Do genetics restrict a healthy diet?
The researchers conducted a randomized clinical trial to determine the effects of a healthy low-fat diet compared to a healthy low-carbohydrate diet on body weight change and questioned whether genetics modified those effects. The 12-month study focused on the implementation of reduced-calorie diets that were sustainable and focused on the quality of the food within them.
Based on our previous discussion and what was explained about the impact that genetics has on weight loss, can you guess what the main findings of the study were?
Well, both groups lost a similar amount of weight with the healthy low-fat diet group losing 11.7 pounds (5.3 kg) and the low-carb diet group losing 13.2 pounds (6 kg) over 12 months. Bringing in genetics, of the 481 participants who completed the trial, 244 people had a low-fat genotype and 180 had a low-carb genotype. Although it may seem that a genetic predisposition to respond better to different foods may influence the results, there was no significant interaction between diet and genotype. In other words, the genotype pattern was not associated with the effects of weight loss, but the impact of caloric restriction likely was.
So should I cut calories?
Although weight loss is simplified to calories in > calories expended, remember that weight loss is more complex than that. An important aspect of diet to learn regarding its effects on your body composition is the thermic effect of food. Also known as diet-induced thermogenesis, thermic effect describes the amount of energy expended above the resting metabolic rate that is needed to digest food.

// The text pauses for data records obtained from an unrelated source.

(** ** Serialising a validated request and validating it again *)

Lemma field_valid {A} (k : string) (default : option A)
  (schema : pyval -> validation A) (d : pydict) (a : A) :
  field k default schema d = Valid a ->
  (exists x, dict_get k d = Some x /\ schema x = Valid a)
  \/ (dict_get k d = None /\ default = Some a).
Proof.
  unfold field. destruct (dict_get k d) as [x|].
  - intros H. apply under_valid in H. eauto.
  - destruct default as [a'|]; [|discriminate]. intros [= ->]. auto.
Qed.

Lemma str_schema_again (min_length max_length : option nat) (x : pyval) (s : string) :
  str_schema min_length max_length x = Valid s ->
  str_schema min_length max_length (PStr s) = Valid s.
Proof.
  unfold str_schema. destruct (as_str x) as [t|]; [|discriminate].
  cbn [as_str].
  destruct (match min_length with Some n => (String.length t <? n)%nat | None => false end) eqn:Hmin;
    [discriminate|].
  destruct (match max_length with Some n => (n <? String.length t)%nat | None => false end) eqn:Hmax;
    [discriminate|].
  intros [= <-]. now rewrite Hmin, Hmax.
Qed.

Lemma optional_str_again (max_length : option nat) (x : pyval) (o : option string) :
  optional_schema (str_schema None max_length) x = Valid o ->
  optional_schema (str_schema None max_length) (opt_str o) = Valid o.
Proof.
  unfold optional_schema.
  assert (Hsome : forall y, vmap Some (str_schema None max_length y) = Valid o ->
            match opt_str o with
            | PNone => Valid None
            | _ => vmap Some (str_schema None max_length (opt_str o))
            end = Valid o).
  { intros y Hy.
    destruct (str_schema None max_length y) as [s|] eqn:Hs; [|discriminate].
    cbn in Hy. injection Hy as <-. cbn [opt_str].
    now rewrite (str_schema_again _ _ _ _ Hs). }
  destruct x; try apply Hsome.
  intros [= <-]. reflexivity.
Qed.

For example, protein has a greater thermic effect compared to carbohydrates or fat. In other words, we burn more calories when we have a higher protein content in our meals.

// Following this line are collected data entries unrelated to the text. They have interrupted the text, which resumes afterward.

Lemma node_stream_requests_inclusive_range_witness :
  let part := slice (NodeFile.new (mkHandle 0) (JS.Num 0) (JS.Num 10))
                    (JS.Num 3) (JS.Num 7) in
  fst (NodeStream.stream part ten_bytes) = Some [x03; x04; x05; x06; x07] /\
  Z.of_nat (length [x03; x04; x05; x06; x07]) = 7 - 3 + 1 /\
  fst (NodeStream.stream (NodeFile.new (mkHandle 0) JS.Undefined JS.Undefined) ten_bytes)
    = Some ten_bytes.
Proof.
  cbv zeta.
  destruct (node_stream_requests_inclusive_range
              (slice (NodeFile.new (mkHandle 0) (JS.Num 0) (JS.Num 10))
                     (JS.Num 3) (JS.Num 7)) ten_bytes) as [Hrange _].
  destruct (Hrange 3 7 eq_refl eq_refl ltac:(lia)) as [Hemit [Hlen _]].
  destruct (node_stream_requests_inclusive_range
              (NodeFile.new (mkHandle 0) JS.Undefined JS.Undefined) ten_bytes)
    as [_ Hwhole].
  split; [exact Hemit |]. split; [apply Hlen; simpl; lia |].
  exact (Hwhole eq_refl eq_refl).
Defined.

(** ** Resuming the producer *)

(** Once [done] is set the controller accepts neither chunks nor a
    close. *)
Lemma done_step (b : NodeStream.Bridge) (e : NodeStream.Event) :
  (NodeStream.done b = true ->
     Web.canCloseOrEnqueue (NodeStream.controller b) = false) ->
  NodeStream.done (NodeStream.step b e) = true ->
  Web.canCloseOrEnqueue (NodeStream.controller (NodeStream.step b e)) = false.
Proof.
  destruct b as [dn [st q creq hwm] fl ccc ncc thr dl]. simpl.
  unfold Web.canCloseOrEnqueue. simpl. intros Hinv.
  destruct e as [chunk | | | |]; simpl;
    unfold NodeStream.on_data, NodeStream.on_close, NodeStream.pull,
           Web.enqueue, Web.close, Web.read, Web.cancel,
           Web.desiredSize_positive, Web.desiredSize, Web.canCloseOrEnqueue;
    simpl;
    destruct st, creq, dn; simpl in *;
    try destruct (0 <? hwm - Z.of_nat (length q));
    try destruct q as [| x [| y rest]]; simpl;
    intros; try reflexivity; try discriminate;
    try (specialize (Hinv eq_refl); discriminate); auto.
Qed.

Lemma done_run (evs : list NodeStream.Event) :
  forall b : NodeStream.Bridge,
    (NodeStream.done b = true ->
       Web.canCloseOrEnqueue (NodeStream.controller b) = false) ->
    NodeStream.done (NodeStream.run b evs) = true ->
    Web.canCloseOrEnqueue (NodeStream.controller (NodeStream.run b evs)) = false.
Proof.
  induction evs as [| e evs IH]; intros b Hinv; [exact Hinv |].
  simpl. apply IH. apply done_step, Hinv.
Qed.

(** X15: a pull resumes the producer exactly while the stream is open.
    In every state the bridge can reach with [done] false, one read
    followed by one pull leaves the producer flowing, whether or not it
    had been paused; once [done] is true (after the producer's close or a
    cancel) a read followed by a pull leaves the producer's mode as it
    was, so a paused producer is not resumed. *)
Theorem bridge_pull_resumes_while_open :
  forall evs : list NodeStream.Event,
    let b := NodeStream.run NodeStream.new evs in
    let next := NodeStream.run b [NodeStream.ConsumerRead; NodeStream.ConsumerPull] in
    (NodeStream.done b = false -> NodeStream.flowing next = true) /\
    (NodeStream.done b = true -> NodeStream.flowing next = NodeStream.flowing b).
Proof.
  intros evs b next.
  pose proof (done_run evs NodeStream.new ltac:(discriminate)) as Hdone.
  destruct (steady_run evs NodeStream.new steady_new)
    as [Hhwm _ Hq Hst Hclosed Hpend Hopen].
  fold b in Hdone, Hhwm, Hq, Hst, Hclosed, Hpend, Hopen.
  unfold next. clearbody b. clear next evs.
  destruct b as [dn [st q creq hwm] fl ccc ncc thr dl]. simpl in *. subst hwm.
  split; intros ->.
  - specialize (Hopen eq_refl). unfold Web.canCloseOrEnqueue in Hopen. simpl in Hopen.
    destruct st; try discriminate. destruct creq; try discriminate.
    destruct q as [| x [| y rest]]; [reflexivity | reflexivity | simpl in Hq; lia].
  - specialize (Hdone eq_refl). unfold Web.canCloseOrEnqueue in Hdone. simpl in Hdone.
    destruct st; [| rewrite (Hclosed eq_refl); reflexivity | contradiction].
    destruct creq; [| discriminate].
    destruct q as [| x [| y rest]];
      [exfalso; exact (Hpend eq_refl eq_refl eq_refl) | reflexivity
      | simpl in Hq; lia].
Qed.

Go beyond diet to increase fat loss
A combination of a healthy diet and exercise is the most effective strategy for decreasing fat while increasing muscle. A regimen of weight training and cardiovascular (aerobic) exercise can improve muscular endurance, increase skeletal muscle mass, and decrease overall body fat mass by increasing fat oxidation, especially during high-intensity workouts.

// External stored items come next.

(** In deactivation mode a snapshot in which no entry names the revision
    -- in particular one without ingress or without a traffic list, which
    line 40 reads as an empty list -- passes the check: the deactivation
    is requested. *)
Theorem deactivation_run_unrouted_revision snapshot :
  deactivateRevisionMode taskParams = true ->
  (String.length name <= 63)%nat ->
  cp_get client [] rg app = Ok snapshot ->
  Forall (fun t => revisionName t <> Some name) (response_traffic snapshot) ->
  exists rest,
    calls (snd (main client taskParams))
    = CallGet rg app :: CallDeactivate rg app name :: rest.
Proof.
  intros Hmode Hle Hget Hnone.
  rewrite (deactivation_run_outcome snapshot Hmode Hle Hget).
  assert (Hz : target_weight (response_traffic snapshot) name = Num 0).
  { apply target_weight_no_match.
    induction Hnone as [|t ts Ht _ IH]; [reflexivity|]. simpl.
    destruct (strictly_equal (revisionName t) name) eqn:E; [|exact IH].
    apply strictly_equal_spec in E. contradiction. }
  unfold deactivation_outcome. rewrite Hz. cbn [not_zero Z.eqb negb calls List.app].
  split_outcome; simpl; eexists; reflexivity.
Qed.
End Protocol.

(** ** What is submitted *)

Lemma deploy_outcome_incomplete client taskParams snapshot :
  snapshot_parts snapshot = None ->
  fst (deploy_outcome client taskParams snapshot) = Throw TypeError
  /\ calls (snd (deploy_outcome client taskParams snapshot))
     = [CallGet (resourceGroup taskParams) (containerAppName taskParams)]
  /\ outputs (snd (deploy_outcome client taskParams snapshot)) = [].
Proof.
  intros Hparts. unfold snapshot_parts in Hparts. unfold deploy_outcome. cbv zeta.
  destruct (configuration snapshot) as [cfg|]; [|repeat split].
  destruct (ingress cfg) as [ing|]; [|repeat split].
  destruct (traffic ing) as [vs|]; [|repeat split].
  destruct (template snapshot) as [tmpl|]; [|repeat split].
  destruct (scale tmpl) as [sc|]; [discriminate|repeat split].
Qed.

(** Whatever update a run submits, it is for the resource of the task
    parameters and is built from the snapshot read in the same run, outside
    deactivation mode: location, environment, Dapr settings and replica
    bounds are those of the snapshot; there is one container, named after
    the application, with the image of the task parameters; the scale rules
    are the one http rule at 50 concurrent requests, whatever rules the
    resource had; the revision suffix is the suffix alone; the
    revisions mode is "Multiple"; and the ingress is there only for an
    external ingress, with port and custom domains of the snapshot (no
    domains read as an empty list) and the reconciled traffic. *)
Theorem submitted_update
    (client : ControlPlane) (taskParams : TaskParameters)
    (rg0 app0 : string) (body : Envelope TrafficWeight) :
  In (CallUpdate rg0 app0 body) (calls (snd (main client taskParams))) ->
  rg0 = resourceGroup taskParams
  /\ app0 = containerAppName taskParams
  /\ deactivateRevisionMode taskParams = false
  /\ exists snapshot cfg ing vs sc,
       cp_get client [] (resourceGroup taskParams) (containerAppName taskParams)
       = Ok snapshot
       /\ snapshot_parts snapshot = Some (cfg, ing, vs, sc)
       /\ body
          = mkEnvelope
              (mkNetworkConfig (dapr cfg)
                 (if truthy_boolean (external ing)
                  then
                    Some (mkIngressConfig (Some true) (targetPort ing)
                            (map (pinned (latestRevisionName snapshot))
                               (List.filter carried_over vs)
                             ++ [new_entry (composed_name taskParams)])
                            (match customDomains ing with
                             | Some ds => ds
                             | None => []
                             end))
                  else None)
                 "Multiple")
              (location snapshot) (managedEnvironmentId snapshot)
              (mkEnvelopeTemplate
                 [mkContainerConfig (containerAppName taskParams) (imageName taskParams)]
                 (mkScaleConfig (maxReplicas sc) (minReplicas sc)
                    [mkScaleRule "httpscalingrule" "http"
                       [("concurrentRequests", "50")]])
                 (revisionNameSuffix taskParams)).
Proof.
  rewrite main_run_outcome. unfold run_outcome. cbv zeta.
  destruct (MAX_REVISION_NAME_LENGTH <? String.length (composed_name taskParams))%nat.
  { intros []. }
  destruct (cp_get client [] (resourceGroup taskParams) (containerAppName taskParams))
    as [snapshot|e] eqn:Hget.
  2: { simpl. intros [H|[]]. discriminate. }
  destruct (deactivateRevisionMode taskParams).
  { unfold deactivation_outcome. split_outcome; simpl; intros H;
      repeat (destruct H as [H|H]; [discriminate|]); destruct H. }
  destruct (snapshot_parts snapshot) as [[[[cfg ing] vs] sc]|] eqn:Hparts.
  2: { destruct (deploy_outcome_incomplete client taskParams snapshot Hparts)
         as (_ & Hcalls & _).
       rewrite Hcalls. intros [H|[]]. discriminate. }
  rewrite (deploy_outcome_parts client taskParams snapshot cfg ing vs sc Hparts).
  cbv zeta.
  assert (Hbody : In (CallUpdate rg0 app0 body)
                    [CallGet (resourceGroup taskParams) (containerAppName taskParams);
                     CallUpdate (resourceGroup taskParams) (containerAppName taskParams)
                       (submitted_envelope taskParams snapshot cfg ing vs sc);
                     CallGetRevision (resourceGroup taskParams)
                       (containerAppName taskParams) (composed_name taskParams)] ->
                  rg0 = resourceGroup taskParams
                  /\ app0 = containerAppName taskParams
                  /\ body = submitted_envelope taskParams snapshot cfg ing vs sc).
  { intros [H|[H|[H|[]]]]; try discriminate.
    injection H as <- <- <-. repeat split. }
  intros Hin.
  assert (Hin' : In (CallUpdate rg0 app0 body)
                    [CallGet (resourceGroup taskParams) (containerAppName taskParams);
                     CallUpdate (resourceGroup taskParams) (containerAppName taskParams)
                       (submitted_envelope taskParams snapshot cfg ing vs sc);
                     CallGetRevision (resourceGroup taskParams)
                       (containerAppName taskParams) (composed_name taskParams)]).
  { revert Hin. split_outcome; simpl; intuition. }
  destruct (Hbody Hin') as (-> & -> & ->).
  split; [reflexivity|]. split; [reflexivity|]. split; [reflexivity|].
  exists snapshot, cfg, ing, vs, sc.
  split; [reflexivity|]. split; [exact Hparts|].
  unfold submitted_envelope, scaleConfig_of, httpscalingrule.
  destruct (external ing) as [[|]|]; reflexivity.
Qed.

(** ** More on the deactivation check *)

Section DeactivationFailures.
Variable client : ControlPlane.

(** The request is accepted but the re-read finds no revision: reading
    [active] of nothing throws a [TypeError], after the deactivation has
    been requested. *)
Theorem deactivateRevision_revision_missing
    (rg app : string) (traffic : list TrafficWeight) (name : string) (s : State) :
  target_weight traffic name = Num 0 ->
  cp_deactivateRevision client (calls s) rg app name = Ok tt ->
  cp_getRevision client (calls s ++ [CallDeactivate rg app name]) rg app name
  = Ok None ->
  deactivateRevision client rg app traffic name s
  = (Throw TypeError,
     mkState (heap s)
       (calls s ++ [CallDeactivate rg app name; CallGetRevision rg app name])
       (outputs s)).
Proof.
  intros Hz Hdeact Hrev. rewrite deactivateRevision_outcome.
  unfold deactivation_outcome. rewrite Hz. cbn [not_zero Z.eqb negb].
  rewrite Hdeact, Hrev. reflexivity.
Qed.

However, a combination of weight training and aerobic exercise does not necessarily lead to greater losses of body fat or increases in muscle mass. The researchers conducted an 8-month study of 119 sedentary, overweight, or obese adults and divided them into three training groups: resistance training, aerobic training, and a combination of the two.
The aerobic training group and the aerobic + resistance training groups lost more total body mass and fat mass than those in the independent resistance training group, while the resistance training group and the combination group increased their body mass lean more than the aerobic-only group. However, the combination group did not significantly reduce fat mass or overall body mass compared to aerobic training alone.
Which is more shocking in weight and body composition?
Based on the evidence provided in this article, although genetics play a small role in weight control and body composition, your diet has the biggest impact on weight and body composition. Understanding the roles that nutrition and exercise play in your fitness goals is more important than wondering if you have problems with weight loss due to hereditary factors.
In any case, the only influences your family has on your attempts to live healthier are the beliefs and attitudes toward healthy eating and exercise that they have instilled in you. In other words, you have inherited their behaviors towards health and wellness, which can be changed by forming new healthy habits.
So no more blaming your mother, father or aunt for your weight or body composition. Of course, you may be predisposed to carrying a few extra pounds around your waist, but your body composition is up to you, your dietary habits, and your exercise habits.